Tras la publicación de la Encuesta de Población Activa (EPA) del INE: el paro general baja al 10% por primera vez en 17 años, pero el desempleo juvenil (16-24 años) se mantiene en torno al 23,5%. Nada que extrañar: los jóvenes entran en un mundo laboral hiperconectado y digitalizado, mientras el sistema educativo y las políticas públicas los condenan a otro mundo obsoleto. ¿Son culpables ellos o la clase política que los margina?

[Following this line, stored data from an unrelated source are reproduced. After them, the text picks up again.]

(** Decoding as many records as were encoded gives them back, the document
    id modulo [2^32] and the term frequency modulo [2^16], whatever follows
    them in the buffer. *)
Lemma decode_pl_records (pl : list posting) (post : list byte) :
  decode_pl (concat (record_bytes <$> pl) ++ post) (len pl)
  = (λ p, (p.1 mod 2 ^ 32, p.2 mod 2 ^ 16)) <$> pl.
Proof.
  unfold decode_pl, py_range, len. rewrite Nat2Z.id.
  by apply (decode_records_from [] post pl 0).
Qed.

Lemma decode_pl_in_range (pl : list posting) (post : list byte) :
  Forall (λ p, 0 ≤ p.1 < 2 ^ 32 ∧ 0 ≤ p.2 < 2 ^ 16) pl →
  decode_pl (concat (record_bytes <$> pl) ++ post) (len pl) = pl.
Proof.
  intros Hpl. rewrite decode_pl_records.
  induction Hpl as [|[d t] pl [Hd Ht] _ IH]; [done|].
  cbn [fmap list_fmap fst snd] in *. rewrite IH.
  by rewrite !Z.mod_small by lia.
Qed.

(** C7. For every posting [(doc_id, tf)] with [0 <= doc_id < 2^32] and every
    integer [tf], the encoding succeeds and is six bytes: the first four are
    the big-endian unsigned 32-bit document id, the last two are [tf] masked
    to its low 16 bits, and decoding the record gives
    [(doc_id, tf mod 2^16)]; a term frequency of 65536 or more is reduced
    modulo [2^16] and raises nothing. *)
Theorem C7_codec_layout (doc_id tf : Z) :
  0 ≤ doc_id < 2 ^ 32 →
  ∃ b0 b1 b2 b3 b4 b5 : byte,
    encode_posting (doc_id, tf) = Some [b0; b1; b2; b3; b4; b5] ∧
    from_bytes [b0; b1; b2; b3] = doc_id ∧
    from_bytes [b4; b5] = Z.land tf TF_MASK ∧
    Z.land tf TF_MASK = tf mod 2 ^ 16 ∧
    decode_pl [b0; b1; b2; b3; b4; b5] 1 = [(doc_id, tf mod 2 ^ 16)].
Proof.
  intros Hd. rewrite (encode_posting_Some doc_id tf Hd).
  pose proof (decode_pl_records [(doc_id, tf)] []) as Hdec.
  pose proof (from_bytes_big_digits 4 doc_id) as H4.
  pose proof (from_bytes_big_digits 2 tf) as H2.
  cbn [fmap list_fmap concat fst snd] in Hdec.
  rewrite !app_nil_r in Hdec. change (len [(doc_id, tf)]) with 1 in Hdec.
  rewrite (Z.mod_small doc_id) in Hdec by lia.
  change (256 ^ Z.of_nat 4) with (2 ^ 32) in H4.
  change (256 ^ Z.of_nat 2) with (2 ^ 16) in H2.
  rewrite Z.mod_small in H4 by lia.
  unfold record_bytes in Hdec. cbn [fst snd] in Hdec.
  cbn [big_digits app] in *.
  do 6 eexists. split; [reflexivity|].
  rewrite TF_MASK_land. done.
Qed.

Lemma C7_codec_layout_witness :
  encode_posting (7, 65539) = Some [x00; x00; x00; x07; x00; x03] ∧
  decode_pl [x00; x00; x00; x07; x00; x03] 1 = [(7, 3)].
Proof.
  destruct (C7_codec_layout 7 65539 ltac:(lia))
    as (b0 & b1 & b2 & b3 & b4 & b5 & Henc & _ & _ & _ & Hdec).
  assert (Hc : encode_posting (7, 65539) = Some [x00; x00; x00; x07; x00; x03])
    by (vm_compute; reflexivity).
  rewrite Hc in Henc. injection Henc as <- <- <- <- <- <-.
  split; [reflexivity | exact Hdec].
Defined.

(** ** The writer *)

Lemma BLOCK_SIZE_pos : 0 < BLOCK_SIZE.
Proof. done. Qed.

Lemma BLOCK_SIZE_records : BLOCK_SIZE = 6 * 333333.
Proof. done. Qed.

#[local] Opaque BLOCK_SIZE.

Lemma len_app {A} (l k : list A) : len (l ++ k) = len l + len k.
Proof. unfold len. rewrite length_app. lia. Qed.

Lemma len_nonneg {A} (l : list A) : 0 ≤ len l.
Proof. unfold len. lia. Qed.

Lemma len_pos {A} (l : list A) : l ≠ [] → 0 < len l.
Proof. destruct l; [done|]. unfold len. simpl. lia. Qed.

Lemma f_read_at_app (pre c post : list byte) :
  f_read_at (pre ++ c ++ post) (len pre) (len c) = c.
Proof.
  unfold f_read_at, len. rewrite !Nat2Z.id.
  by rewrite drop_app_length, take_app_length.
Qed.

Lemma f_read_at_ext (content extra : list byte) (off n : Z) :
  0 ≤ off → 0 ≤ n → off + n ≤ len content →
  f_read_at (content ++ extra) off n = f_read_at content off n.
Proof.
  unfold f_read_at, len. intros Hoff Hn Hle.
  rewrite drop_app_le by lia. apply take_app_le. rewrite length_drop. lia.
Qed.

Lemma f_tell_lookup (w : MultiFileWriter) (c : list byte) :
  _dir w !! (_name w, _f w) = Some c → f_tell w = len c.
Proof. unfold f_tell, f_name. by intros ->. Qed.

Lemma f_tell_next_file (w : MultiFileWriter) : f_tell (next_file w) = 0.
Proof.
  unfold f_tell, f_name, next_file, open_wb. cbn [_dir _name _f].
  by rewrite lookup_insert_eq.
Qed.

Lemma write_loop_step (fuel : nat) (w : MultiFileWriter) (b : list byte)
    (locs : list loc) :
  b ≠ [] →
  write_loop (S fuel) w b locs =
  write_loop fuel
    (f_write (roll w) (py_upto (BLOCK_SIZE - f_tell (roll w)) b))
    (py_from (BLOCK_SIZE - f_tell (roll w)) b)
    (locs ++ [(f_name (roll w), f_tell (roll w))]).
Proof.
  intros Hb. apply len_pos in Hb. cbn [write_loop].
  rewrite decide_True by lia. unfold roll.
  destruct (decide (BLOCK_SIZE - f_tell w = 0)) as [H0|H0].
  - by rewrite f_tell_next_file, Z.sub_0_r.
  - done.
Qed.

Lemma write_loop_empty (fuel : nat) (w : MultiFileWriter) (locs : list loc) :
  write_loop fuel w [] locs = Some (w, locs).
Proof. by destruct fuel. Qed.

Lemma store_ext_refl (w : MultiFileWriter) : store_ext w w.
Proof.
  repeat split; [lia|]. intros i c _ Hc. exists []. by rewrite app_nil_r.
Qed.

Lemma store_ext_trans (w1 w2 w3 : MultiFileWriter) :
  store_ext w1 w2 → store_ext w2 w3 → store_ext w1 w3.
Proof.
  intros (Hn1 & Hf1 & H1) (Hn2 & Hf2 & H2). repeat split; [congruence|lia|].
  intros i c Hi Hc. destruct (H1 i c Hi Hc) as [e1 He1].
  rewrite <- Hn1 in He1. destruct (H2 i _ ltac:(lia) He1) as [e2 He2].
  exists (e1 ++ e2). rewrite Hn1 in He2. by rewrite app_assoc.
Qed.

Trabajar hoy exige competencias digitales, orientación profesional y contratos dignos, pero un tercio de los menores de 25 años está sobrecualificado para puestos precarios, atrapados en temporalidad y baja remuneración. Sí hay planes de digitalización (como el europeo 2021-2027 o la reforma de FP), pero su ejecución es caótica: faltan infraestructuras en aulas desfavorecidas, profesores sin formación adecuada y acceso desigual a herramientas tecnológicas.
La obsesión por prohibir móviles en el aula -sin enseñar a usarlos como aliados- es síntoma de un sistema caduco que prioriza el control sobre la innovación. Mientras, la clase política guarda el problema juvenil en el cajón: retrasa objetivos europeos de inserción, invierte poco en políticas activas y perpetúa el desajuste formación-empleo.
Si el futuro depende de jóvenes preparados para liderar, lo tenemos crudo mientras la clase dirigente mire para otro lado. Cuando se descubrió América, se la denominó el Nuevo Mundo. Ahora lo replicamos con la situación de los jóvenes, en espera de que en algún momento se unan en uno solo.